Time course (longitudinal) bulk sequencing data sets may give insights into the timing of developmental processes such as differentiation. Time course data sets are however difficult to analyze. We have developed and implemented two differential expression algorithms tailored to time course bulk sequencing data: ImpulseDE and ImpulseDE2. Note that they are based on different statistical frameworks and are appropriate for different situations: ImpulseDE is based on a model-free error model and can be used for any type of time course measurement and may be used for micro array data for example. ImpulseDE2 is tailored to sequencing data (expected counts or counts) and therefore appropriate for RNA-seq, ATAC-seq and ChIP-seq.
ImpulseDE2 can find non-constant expression trajectories which follow a unimodal (impulse) pattern or find trajectories which differ between two conditions (such as case and control). Moreover, ImpulseDE2 can find transiently up or down-regulated genes.
ImpulseDE2 is an R package that can be downloaded and installed from https://github.com/YosefLab/ImpulseDE2. Detailed instructions for usage can be found in the vignette.
Manuscript can be obtained from http://biorxiv.org/content/early/2017/03/05/113548
ImpulseDE is an R Bioconductor package for detecting differentially expressed genes whether for a single time course (analysis of differential expression behavior over time) or between two time courses (comparative analysis). It is based on the impulse model introduced by Chechik and Koller in 2009, which captures the impulse-like changes of gene expression typically observed for cells responding to perturbations or environmental changes.
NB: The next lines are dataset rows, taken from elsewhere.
(* ===== verification/Time.v ===== *)
(** * Timestamps

    Models [primitives/time.rs]: the range of timestamps, checked arithmetic, the
    civil calendar and RFC 3339 text with millisecond precision.  A timestamp is
    its number of milliseconds since the epoch.  Signed division of the source
    truncates ([Z.quot]); its unsigned values are non-negative numbers. *)

From S2P Require Import Prelude Primitives.

Definition TIMESTAMP_MIN_MS : Z := -62135596800000.
Definition TIMESTAMP_MAX_MS : Z := 253402300799999.

Inductive TimeError : Type :=
| TimeError_OutOfRange (value : Z)
| TimeError_Overflow
| TimeError_InvalidRfc3339 (input : list Ascii.ascii).

Definition from_unix_ms (ms : Z) : result Timestamp TimeError :=
  if (ms <? TIMESTAMP_MIN_MS) || (TIMESTAMP_MAX_MS <? ms) then Err (TimeError_OutOfRange ms) else Ok ms.

Definition Timestamp_checked_add (t : Timestamp) (d : Duration) : option Timestamp :=
  d ← in_range i64_min i64_max d;
  ms ← i64_checked_add t d;
  in_range TIMESTAMP_MIN_MS TIMESTAMP_MAX_MS ms.

Definition Timestamp_checked_sub (t : Timestamp) (d : Duration) : option Timestamp :=
  d ← in_range i64_min i64_max d;
  ms ← i64_checked_sub t d;
  in_range TIMESTAMP_MIN_MS TIMESTAMP_MAX_MS ms.

(** ** The civil calendar *)

Definition is_leap (year : Z) : bool :=
  ((year mod 4 =? 0) && negb (year mod 100 =? 0)) || (year mod 400 =? 0).

Definition days_in_month (year month : Z) : Z :=
  match month with
  | 1 | 3 | 5 | 7 | 8 | 10 | 12 => 31
  | 4 | 6 | 9 | 11 => 30
  | 2 => if is_leap year then 29 else 28
  | _ => 0
  end.

Definition days_from_civil (year month day : Z) : Z :=
  let y := if month <=? 2 then year - 1 else year in
  let era := (if 0 <=? y then y else y - 399) ÷ 400 in
  let yoe := y - era * 400 in
  let mp := if 2 <? month then month - 3 else month + 9 in
  let doy := (153 * mp + 2) / 5 + day - 1 in
  let doe := yoe * 365 + yoe / 4 - yoe / 100 + doy in
  era * 146097 + doe - 719468.

(** The year of an era from its day. *)
Definition year_of_era (doe : Z) : Z := (doe - doe / 1460 + doe / 36524 - doe / 146096) / 365.
(** [sort_map] of the serializer. *)
Definition sort_map (entries : list (CanonicalValue * CanonicalValue))
    : presult (list (CanonicalValue * CanonicalValue)) :=
  do? reject_if (CANONICAL_MAP_MAX_ENTRIES <? len entries)
        (ProtocolError_LimitExceeded "map_entries" CANONICAL_MAP_MAX_ENTRIES) in
  let? keyed := rfold (fun keyed entry =>
                  let? encoded := encode_value entry.1 in Ok (keyed ++ [(encoded, entry)])) [] entries in
  let keyed := merge_sort key_le keyed in
  do? reject_if (adjacent_duplicate keyed.*1) (ProtocolError_InvalidCbor "duplicate_map_key") in
  Ok keyed.*2.

(** ** The decoder

    [input] is the whole slice and a position is the [offset] field.  The
    [depth] field is carried as [levels], the nesting that is still allowed:
    [CANONICAL_NESTING_DEPTH - depth]. *)

Section Decoder.
Variable input : bytes.

Definition slice (start stop : nat) : bytes := take (stop - start) (drop start input).

Definition read_u8 (offset : nat) : presult (N * nat) :=
  let? byte := ok_or (input !! offset) (ProtocolError_InvalidCbor "truncated_cbor") in
  Ok (u8 byte, S offset).

Definition read_exact (n : nat) (offset : nat) : presult (bytes * nat) :=
  do? reject_if (length input <? offset + n)%nat (ProtocolError_InvalidCbor "declared_length_overrun") in
  Ok (slice offset (offset + n), (offset + n)%nat).

(** [from_be_bytes] of [read_array]. *)
Definition read_be (width : nat) (offset : nat) : presult (N * nat) :=
  let? '(b, offset) := read_exact width offset in
  Ok (from_be b, offset).
Lemma require_features_spec offered mandatory :
  require_features offered mandatory = Ok tt <-> forall f, f ∈ mandatory -> f ∈ vo_features offered.
Proof.
  unfold require_features. induction mandatory as [|f mandatory IH]; cbn [rfold]; [split; [set_solver|done]|].
  rewrite rbind_Ok. unfold require_feature at 1. split.
  - intros ([] & Hf%reject_if_Ok & HH). apply negb_false_iff, existsb_exists in Hf as (x & Hx & ->%eqb_eq).
    apply list_elem_of_In in Hx. apply IH in HH || (rewrite IH in HH). set_solver.
  - intros Hall. exists tt. split; [|apply IH; set_solver]. apply reject_if_Ok, negb_false_iff, existsb_exists.
    exists f. split; [apply list_elem_of_In; set_solver|apply eqb_refl].
Qed.

(** ** Offer lemmas *)

Lemma dedup_sorted_le {A} `{EqDecision A} (R : relation A) (l : list A) : StronglySorted R l -> StronglySorted R (dedup l).
Proof.
  induction 1 as [|a l Hs IH Hall]; [constructor|]. destruct l as [|b l]; [constructor; constructor|].
  rewrite dedup_cons. destruct (eqb_reflect a b); [exact IH|]. constructor; [exact IH|].
  rewrite Forall_forall in Hall |- *. intros x Hx. apply Hall. exact (proj1 (dedup_elem _ _) Hx).
Qed.

Lemma merge_sort_sorted {A} (R : relation A) `{!RelDecision R, !Total R, !Transitive R, !AntiSymm (=) R} l :
  StronglySorted R l -> merge_sort R l = l.
Proof.
  intros Hs. apply (StronglySorted_unique R); [by apply StronglySorted_merge_sort|done|apply merge_sort_Permutation].
Qed.

Lemma sort_dedup_idemp {A} `{EqDecision A} (R : relation A) `{!RelDecision R, !Total R, !Transitive R, !AntiSymm (=) R} l :
  dedup (merge_sort R (dedup (merge_sort R l))) = dedup (merge_sort R l).
Proof.
  rewrite (merge_sort_sorted R); [apply dedup_idemp|]. apply dedup_sorted_le. by apply StronglySorted_merge_sort.
Qed.

Lemma sort_dedup_elem {A} `{EqDecision A} (R : relation A) `{!RelDecision R} l x : x ∈ dedup (merge_sort R l) <-> x ∈ l.
Proof. by rewrite dedup_elem, merge_sort_Permutation. Qed.

Lemma sort_dedup_length {A} `{EqDecision A} (R : relation A) `{!RelDecision R} l : (length (dedup (merge_sort R l)) <= length l)%nat.
Proof. etrans; [apply dedup_length|]. by rewrite merge_sort_Permutation. Qed.

Lemma sort_dedup_existsb {A} `{EqDecision A} (R : relation A) `{!RelDecision R} (p : A -> bool) l :
  existsb p (dedup (merge_sort R l)) = existsb p l.
Proof.
  apply eq_true_iff_eq. rewrite !existsb_exists. setoid_rewrite <- list_elem_of_In. by setoid_rewrite sort_dedup_elem.
Qed.

#[local] Instance text_le_total : Total text_le.
Proof. intros a b. apply bytes_le_total. Qed.
#[local] Instance text_le_trans : Transitive text_le.
Proof. intros a b c. apply bytes_le_trans. Qed.
#[local] Instance text_le_antisym : AntiSymm (=) text_le.
Proof.
  intros a b H1 H2. rewrite <- (String.string_of_list_ascii_of_string a), <- (String.string_of_list_ascii_of_string b).
  f_equal. by apply bytes_le_antisym.
Qed.
#[local] Instance ge_total : Total Z.ge.
Proof. intros a b. lia. Qed.
#[local] Instance ge_trans : Transitive Z.ge.
Proof. intros a b c. lia. Qed.
#[local] Instance ge_antisym : AntiSymm (=) Z.ge.
Proof. intros a b. lia. Qed.
(* ===== verification/State.v ===== *)
(** * Replay-derived kernel state

    Data of [crates/finstack-ai-kernel/src/state]: the phase vocabulary, the
    outstanding-work records, and [KernelState] itself with one functional
    setter per field (the source assigns fields of a working copy). *)

From S2P Require Import Prelude Primitives Effects Records.

Inductive RunPhase : Type :=
| RunPhase_Accepted
| RunPhase_BeforeRun
| RunPhase_PreparingContext
| RunPhase_BeforeModel
| RunPhase_AwaitingModel
| RunPhase_AfterModel
| RunPhase_BeforeToolBatch
| RunPhase_AwaitingTools
| RunPhase_AfterToolBatch
| RunPhase_BeforeFinalize
| RunPhase_AwaitingInteraction
| RunPhase_AwaitingExternal
| RunPhase_Sleeping
| RunPhase_Cancelling
| RunPhase_Suspended
| RunPhase_Completed
| RunPhase_Failed
| RunPhase_Cancelled.
#[global] Instance RunPhase_eq_dec : EqDecision RunPhase.
Proof. solve_decision. Defined.

Record CurrentTurn : Type := mkCurrentTurn {
  ct_cycle : Z;
  ct_turn_id : TurnId;
  ct_context : ContextPrepared;
  ct_model_request_id : option ModelRequestId;
  ct_effect_id : option EffectId;
  ct_final_message_id : option MessageId
}.
#[global] Instance CurrentTurn_eq_dec : EqDecision CurrentTurn.
Proof. solve_decision. Defined.

Record PendingModelEffect : Type := mkPendingModelEffect {
  pme_cycle : Z;
  pme_turn_id : TurnId;
  pme_model_request_id : ModelRequestId;
  pme_requested : EffectRequested;
  pme_deferred : option EffectDeferred
}.
#[global] Instance PendingModelEffect_eq_dec : EqDecision PendingModelEffect.
Proof. solve_decision. Defined.

Record PendingExtensionEffect : Type := mkPendingExtensionEffect {
  pxe_cursor : StageCursor;
  pxe_requested : EffectRequested
}.
#[global] Instance PendingExtensionEffect_eq_dec : EqDecision PendingExtensionEffect.
Proof. solve_decision. Defined.
(* ===== verification/Inputs.v ===== *)
(** * Reducer vocabulary

    Data of [crates/finstack-ai-kernel/src/reducer/input.rs] and
    [reducer/decision.rs]: normalized inputs, decisions, committed batches and
    the stable errors of the reducer. *)

From S2P Require Import Prelude Primitives Effects Records State.

Inductive DiagnosticSeverity : Type :=
| DiagnosticSeverity_Debug
| DiagnosticSeverity_Info
| DiagnosticSeverity_Warning
| DiagnosticSeverity_Error.
#[global] Instance DiagnosticSeverity_eq_dec : EqDecision DiagnosticSeverity.
Proof. solve_decision. Defined.

Record Diagnostic : Type := mkDiagnostic {
  dg_code : string;
  dg_message : string;
  dg_severity : DiagnosticSeverity;
  dg_metadata : Metadata
}.
#[global] Instance Diagnostic_eq_dec : EqDecision Diagnostic.
Proof. solve_decision. Defined.

(** ** Decisions, batches, errors *)

Inductive PostCommitAction : Type :=
| PostCommitAction_ExecuteEffect (effect_id : EffectId)
| PostCommitAction_CancelEffect (effect_id : EffectId).
#[global] Instance PostCommitAction_eq_dec : EqDecision PostCommitAction.
Proof. solve_decision. Defined.

Record Decision : Type := mkDecision {
  dec_expected_sequence : Z;
  dec_records : list RecordDraft;
  dec_actions : list PostCommitAction;
  dec_diagnostics : list Diagnostic
}.

Record CommittedBatch : Type := mkCommittedBatch {
  cb_batch_id : AppendBatchId;
  cb_first_sequence : Z;
  cb_last_sequence : Z;
  cb_records : list RecordEnvelope
}.

Inductive KernelError : Type :=
| KernelError_InvalidInputPayload (field : string) (reason_code : string)
| KernelError_InvalidRunAcceptance
| KernelError_InvalidPhaseInput (phase : (option RunPhase)) (input : string)
| KernelError_StageCursorMismatch (expected : StageCursor) (actual : StageCursor)
| KernelError_ModelRequestContractMismatch
| KernelError_ModelSettlementMismatch
| KernelError_DuplicateToolCall
| KernelError_ToolBatchPlanMismatch
| KernelError_ToolEffectContractMismatch
| KernelError_ToolSettlementMismatch
| KernelError_ToolResultMismatch
| KernelError_AssistantMessagePresenceMismatch
| KernelError_AssistantMessageMismatch
| KernelError_SettlementDigestMismatch
| KernelError_ContextDigestMismatch
| KernelError_ConflictingCompletionId
| KernelError_CycleOverflow
| KernelError_AllocatedIdsExhausted (kind : string)
| KernelError_UnusedAllocatedIds (kind : string)
| KernelError_StateCapacityExceeded (field : string)
| KernelError_CommittedBatchRangeMismatch
| KernelError_NonContiguousRecordSequence
| KernelError_RecordIdentityMismatch
| KernelError_InvalidRecordOrder
| KernelError_EffectNotPending (effect_id : EffectId)
| KernelError_ConflictingSettlement
| KernelError_TerminalStateImmutable
| KernelError_StateHashFailed
| KernelError_InvariantViolation.
#[global] Instance KernelError_eq_dec : EqDecision KernelError.
Proof. solve_decision. Defined.

(** ** Normalized inputs *)

Inductive ExtensionSettlement : Type :=
| ExtensionSettlement_Completed (value : EffectCompleted)
| ExtensionSettlement_Failed (value : EffectFailed).
#[global] Instance ExtensionSettlement_eq_dec : EqDecision ExtensionSettlement.
Proof. solve_decision. Defined.

Record ExtensionEffectSettled : Type := mkExtensionEffectSettled {
  xes_cursor : StageCursor;
  xes_outcome : ExtensionSettlement
}.
#[global] Instance ExtensionEffectSettled_eq_dec : EqDecision ExtensionEffectSettled.
Proof. solve_decision. Defined.

Record RequestExtensionEffect : Type := mkRequestExtensionEffect {
  rxe_requested : EffectRequested
}.
#[global] Instance RequestExtensionEffect_eq_dec : EqDecision RequestExtensionEffect.
Proof. solve_decision. Defined.

Record RequestCompactionModel : Type := mkRequestCompactionModel {
  rcm_request : RawJson;
  rcm_component : option ComponentInvocation;
  rcm_relation : EffectRelation;
  rcm_output_contract : EffectOutputContract;
  rcm_retry_safety : RetrySafety;
  rcm_deadline : option Timestamp
}.
#[global] Instance RequestCompactionModel_eq_dec : EqDecision RequestCompactionModel.
Proof. solve_decision. Defined.

Record RequestInteraction : Type := mkRequestInteraction {
  rqi_request : InteractionRequest
}.
#[global] Instance RequestInteraction_eq_dec : EqDecision RequestInteraction.
Proof. solve_decision. Defined.

Inductive InteractionSettled : Type :=
| InteractionSettled_Resolved (value : InteractionResolution)
| InteractionSettled_Expired (value : InteractionExpired)
| InteractionSettled_Cancelled (value : InteractionCancelled).
#[global] Instance InteractionSettled_eq_dec : EqDecision InteractionSettled.
Proof. solve_decision. Defined.

Record CancelRequested : Type := mkCancelRequested {
  crq_initiator : CancellationInitiator;
  crq_reason : option string
}.
#[global] Instance CancelRequested_eq_dec : EqDecision CancelRequested.
Proof. solve_decision. Defined.

Record CancellationReconciledInput : Type := mkCancellationReconciledInput {
  cri_request_id : CancellationRequestId;
  cri_completed_effects : list EffectId;
  cri_cancelled_effects : list EffectId;
  cri_uncertain_effects : list EffectId
}.
#[global] Instance CancellationReconciledInput_eq_dec : EqDecision CancellationReconciledInput.
Proof. solve_decision. Defined.

Record TimerFiredInput : Type := mkTimerFiredInput {
  tfi_effect_id : EffectId;
  tfi_due_at : Timestamp;
  tfi_fired_at : Timestamp
}.
#[global] Instance TimerFiredInput_eq_dec : EqDecision TimerFiredInput.
Proof. solve_decision. Defined.

Record AcceptRun : Type := mkAcceptRun {
  ar_session_id : SessionId;
  ar_lane_id : LaneId;
  ar_accepted : RunAccepted
}.

Inductive ReducerStageOutcome : Type :=
| ReducerStageOutcome_Continue
| ReducerStageOutcome_ContextPrepared (messages : (list Message))
| ReducerStageOutcome_ModelRequestPrepared (request : RawJson) (component : (option ComponentInvocation)) (output_contract : EffectOutputContract) (retry_safety : RetrySafety) (deadline : (option Timestamp))
| ReducerStageOutcome_ToolBatchPrepared (calls : (list ToolCallPlan)) (continuation : ToolBatchContinuation)
| ReducerStageOutcome_FinalizeAccepted
| ReducerStageOutcome_ContinueModel (reason : (option string))
| ReducerStageOutcome_Retry (value : RetryDirective)
| ReducerStageOutcome_Fail (value : ErrorDescriptor).
#[global] Instance ReducerStageOutcome_eq_dec : EqDecision ReducerStageOutcome.
Proof. solve_decision. Defined.

Record StageSettled : Type := mkStageSettled {
  ss_cursor : StageCursor;
  ss_outcome : ReducerStageOutcome
}.
#[global] Instance StageSettled_eq_dec : EqDecision StageSettled.
Proof. solve_decision. Defined.

Inductive ToolSettlement : Type :=
| ToolSettlement_Completed (value : EffectCompleted)
| ToolSettlement_Deferred (value : EffectDeferred)
| ToolSettlement_Failed (value : EffectFailed).
#[global] Instance ToolSettlement_eq_dec : EqDecision ToolSettlement.
Proof. solve_decision. Defined.

Record ToolBatchSettled : Type := mkToolBatchSettled {
  tbs_tool_batch_id : ToolBatchId;
  tbs_outcome : ToolSettlement
}.
#[global] Instance ToolBatchSettled_eq_dec : EqDecision ToolBatchSettled.
Proof. solve_decision. Defined.

Inductive ModelSettlement : Type :=
| ModelSettlement_Completed (completion : EffectCompleted) (assistant_message : Message)
| ModelSettlement_Deferred (value : EffectDeferred)
| ModelSettlement_Failed (value : EffectFailed).
#[global] Instance ModelSettlement_eq_dec : EqDecision ModelSettlement.
Proof. solve_decision. Defined.

Record ModelSettled : Type := mkModelSettled {
  ms_turn_id : TurnId;
  ms_model_request_id : ModelRequestId;
  ms_outcome : ModelSettlement
}.
#[global] Instance ModelSettled_eq_dec : EqDecision ModelSettled.
Proof. solve_decision. Defined.

Inductive ExternalEffectOutcome : Type :=
| ExternalEffectOutcome_Completed (output : RawJson) (usage : (option Usage)) (artifacts : (list ArtifactRef))
| ExternalEffectOutcome_Failed (error : ErrorDescriptor).
#[global] Instance ExternalEffectOutcome_eq_dec : EqDecision ExternalEffectOutcome.
Proof. solve_decision. Defined.

Record ExternalEffectCompletion : Type := mkExternalEffectCompletion {
  xec_effect_id : EffectId;
  xec_completion_id : string;
  xec_outcome : ExternalEffectOutcome
}.
#[global] Instance ExternalEffectCompletion_eq_dec : EqDecision ExternalEffectCompletion.
Proof. solve_decision. Defined.

Record ExternalEffectCompletedInput : Type := mkExternalEffectCompletedInput {
  xei_completion : ExternalEffectCompletion;
  xei_assistant_message : option Message
}.
#[global] Instance ExternalEffectCompletedInput_eq_dec : EqDecision ExternalEffectCompletedInput.
Proof. solve_decision. Defined.

Inductive KernelInput : Type :=
| KernelInput_AcceptRun (value : AcceptRun)
| KernelInput_StageSettled (value : StageSettled)
| KernelInput_ModelSettled (value : ModelSettled)
| KernelInput_ExternalEffectCompleted (value : ExternalEffectCompletedInput)
| KernelInput_ToolBatchSettled (value : ToolBatchSettled)
| KernelInput_CancelRequested (value : CancelRequested)
| KernelInput_CancellationReconciled (value : CancellationReconciledInput)
| KernelInput_TimerFired (value : TimerFiredInput)
| KernelInput_ConfigureOutput (value : OutputConfiguration)
| KernelInput_CapabilitiesActivated (value : CapabilitiesActivated)
| KernelInput_OutputValidated (value : OutputValidated)
| KernelInput_RecordExternalCommandRejected (value : RecordExternalCommandRejected)
| KernelInput_RequestInteraction (value : RequestInteraction)
| KernelInput_InteractionSettled (value : InteractionSettled)
| KernelInput_RequestCompactionModel (value : RequestCompactionModel)
| KernelInput_RequestExtensionEffect (value : RequestExtensionEffect)
| KernelInput_ExtensionEffectSettled (value : ExtensionEffectSettled).

(** ** Construction and reindexing *)

Definition with_calls (calls : list ActiveToolCall) (b : ActiveToolBatch) : ActiveToolBatch :=
  mkActiveToolBatch (atb_opened b) calls (atb_current_group b) (atb_next_source_index b)
    (atb_result_message_ids b) (atb_fatal_error b) (atb_effect_index b) (atb_current_group_open b)
    (atb_unsettled_count b) (atb_undispatched_count b).

Definition with_counters (index : gmap EffectId Z) (open unsettled undispatched : Z)
    (b : ActiveToolBatch) : ActiveToolBatch :=
  mkActiveToolBatch (atb_opened b) (atb_calls b) (atb_current_group b) (atb_next_source_index b)
    (atb_result_message_ids b) (atb_fatal_error b) index open unsettled undispatched.

(** One iteration of the [for] loop of [reindex]. *)
Definition reindex_step (b : ActiveToolBatch) (entry : nat * ActiveToolCall) : ActiveToolBatch :=
  let '(index, call) := entry in
  let effect_index :=
    if Z.of_nat index <=? u32_max
    then <[asg_effect_id (atc_assigned call) := Z.of_nat index]> (atb_effect_index b)
    else atb_effect_index b in
  let kind := status_kind (atc_status call) in
  let open := sk_open kind && (asg_group_index (atc_assigned call) =? atb_current_group b) in
  with_counters effect_index
    (bump (atb_current_group_open b) false open)
    (bump (atb_unsettled_count b) false (sk_unsettled kind))
    (bump (atb_undispatched_count b) false (sk_undispatched kind)) b.

Definition reindex (b : ActiveToolBatch) : ActiveToolBatch :=
  foldl reindex_step (with_counters ∅ 0 0 0 b) (enumerate (atb_calls b)).

Definition ActiveToolBatch_new (opened : ToolBatchOpened) (calls : list ActiveToolCall)
    (current_group next_source_index : Z) (result_message_ids : list MessageId)
    (fatal_error : option ErrorDescriptor) : ActiveToolBatch :=
  reindex (mkActiveToolBatch opened calls current_group next_source_index result_message_ids
             fatal_error ∅ 0 0 0).

(** ** Queries *)

Definition call_index (b : ActiveToolBatch) (effect_id : EffectId) : option nat :=
  Z.to_nat <$> atb_effect_index b !! effect_id.

Definition call (b : ActiveToolBatch) (effect_id : EffectId) : option ActiveToolCall :=
  index ← call_index b effect_id; atb_calls b !! index.

Definition group_is_terminal (b : ActiveToolBatch) (group : Z) : bool :=
  if group =? atb_current_group b then atb_current_group_open b =? 0
  else forallb (fun c => negb (asg_group_index (atc_assigned c) =? group)
                         || is_buffered (atc_status c) || is_settled (atc_status c)) (atb_calls b).

Definition all_settled (b : ActiveToolBatch) : bool := atb_unsettled_count b =? 0.

Definition next_executable_group (b : ActiveToolBatch) : option Z :=
  if atb_undispatched_count b =? 0 then None
  else find_map (fun c =>
         if is_undispatched (atc_status c) && is_execute (asg_plan (atc_assigned c))
         then Some (asg_group_index (atc_assigned c)) else None) (atb_calls b).

(** ** Updates *)

Definition adjust_counters (group : Z) (previous next : StatusKind) (b : ActiveToolBatch)
    : ActiveToolBatch :=
  let in_group := group =? atb_current_group b in
  with_counters (atb_effect_index b)
    (bump (atb_current_group_open b) (in_group && sk_open previous) (in_group && sk_open next))
    (bump (atb_unsettled_count b) (sk_unsettled previous) (sk_unsettled next))
    (bump (atb_undispatched_count b) (sk_undispatched previous) (sk_undispatched next)) b.

Definition set_call_status (index : nat) (status : ActiveToolCallStatus) (b : ActiveToolBatch)
    : ActiveToolBatch :=
  match atb_calls b !! index with
  | None => b
  | Some c =>
      adjust_counters (asg_group_index (atc_assigned c)) (status_kind (atc_status c)) (status_kind status)
        (with_calls (<[index := mkActiveToolCall (atc_assigned c) status]> (atb_calls b)) b)
  end.

Definition in_open_group (group : Z) (c : ActiveToolCall) : bool :=
  (asg_group_index (atc_assigned c) =? group) && sk_open (status_kind (atc_status c)).

Definition set_current_group (group : Z) (b : ActiveToolBatch) : ActiveToolBatch :=
  let open := Z.of_nat (count (in_open_group group) (atb_calls b)) in
  mkActiveToolBatch (atb_opened b) (atb_calls b) group (atb_next_source_index b)
    (atb_result_message_ids b) (atb_fatal_error b) (atb_effect_index b)
    (if open <=? u32_max then open else u32_max)
    (atb_unsettled_count b) (atb_undispatched_count b).

(** ** Predictions used to allocate identities before settling *)

Definition current_group_completes_after (b : ActiveToolBatch) (target : nat) : bool :=
  match atb_calls b !! target with
  | None => atb_current_group_open b =? 0
  | Some c =>
      if (asg_group_index (atc_assigned c) =? atb_current_group b) && sk_open (status_kind (atc_status c))
      then atb_current_group_open b <=? 1
      else atb_current_group_open b =? 0
  end.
To test for differential expression in case of a single time course experiment, we evaluate the extent by which the impulse model (representing the alternative hypothesis) fits the expression profile better than a flat line (null hypothesis). In the case of two time courses (case and control) we evaluate the extent to which two models (a separate model for each time course; representing the alternative hypothesis) describe the expression profile better than a single model (null hypothesis; for example, both data sets are generated by the same model (combined)).
- any kind or normalized high throughput expression data set, including microarray and RNA-Seq gene expression data as well as ChiP-seq data
- at least six time points (required for model inference)
- The genes are clustered (separately for each time course) using k-means, where k is determined iteratively to optimize the similarity of gene patterns within a cluster.
- The parameters of the impulse model are fit to the mean expression profile of each cluster (minimizing the sum of squared error; SSE) using two different optimization strategies. Since both approaches return local optima, the analysis is repeated 50 times (default) for each strategy using different initializations for the parameters’ values.
- The top three sets of parameters (out of the 100, default) for each cluster are used as starting points to fit the model to each gene separately.
- Random sampling and bootstrapping is used (Storey et al. , 2005) in order to enable the determination of significance levels (evidences to reject the null hypothesis).
- The resulting p-values are FDR-corrected (q-value) to account for multiple testing (Benjamini and Hochberg, 1995).
- The implementation includes the use of multi-threading (running fits to different clusters or different randomized samples in parallel) to further reduce running time
Manuscript can be obtained here
J. Sander, J. Schultze, N. Yosef. (2016) ImpulseDE: detection of differentially expressed genes in time series data using impulse models. Bioinformatics pii: btw665. [Epub ahead of print]
Chechik, G. and Koller, D. (2009) Timing of Gene Expression Responses to Envi-ronmental Changes. J. Comput. Biol., 16, 279–290.
Storey, J.D. et al. (2005) Significance analysis of time course microarray experiments. Proc. Natl. Acad. Sci. USA, 102(36), 12837-12841.
Benjamini, Y. and Hochberg, Y. (1995) Controlling the false discovery rate: a practical and powerful approach to multiple testing. J. R. Stat. Soc. Series B Stat. Methodol., 57, 289–300.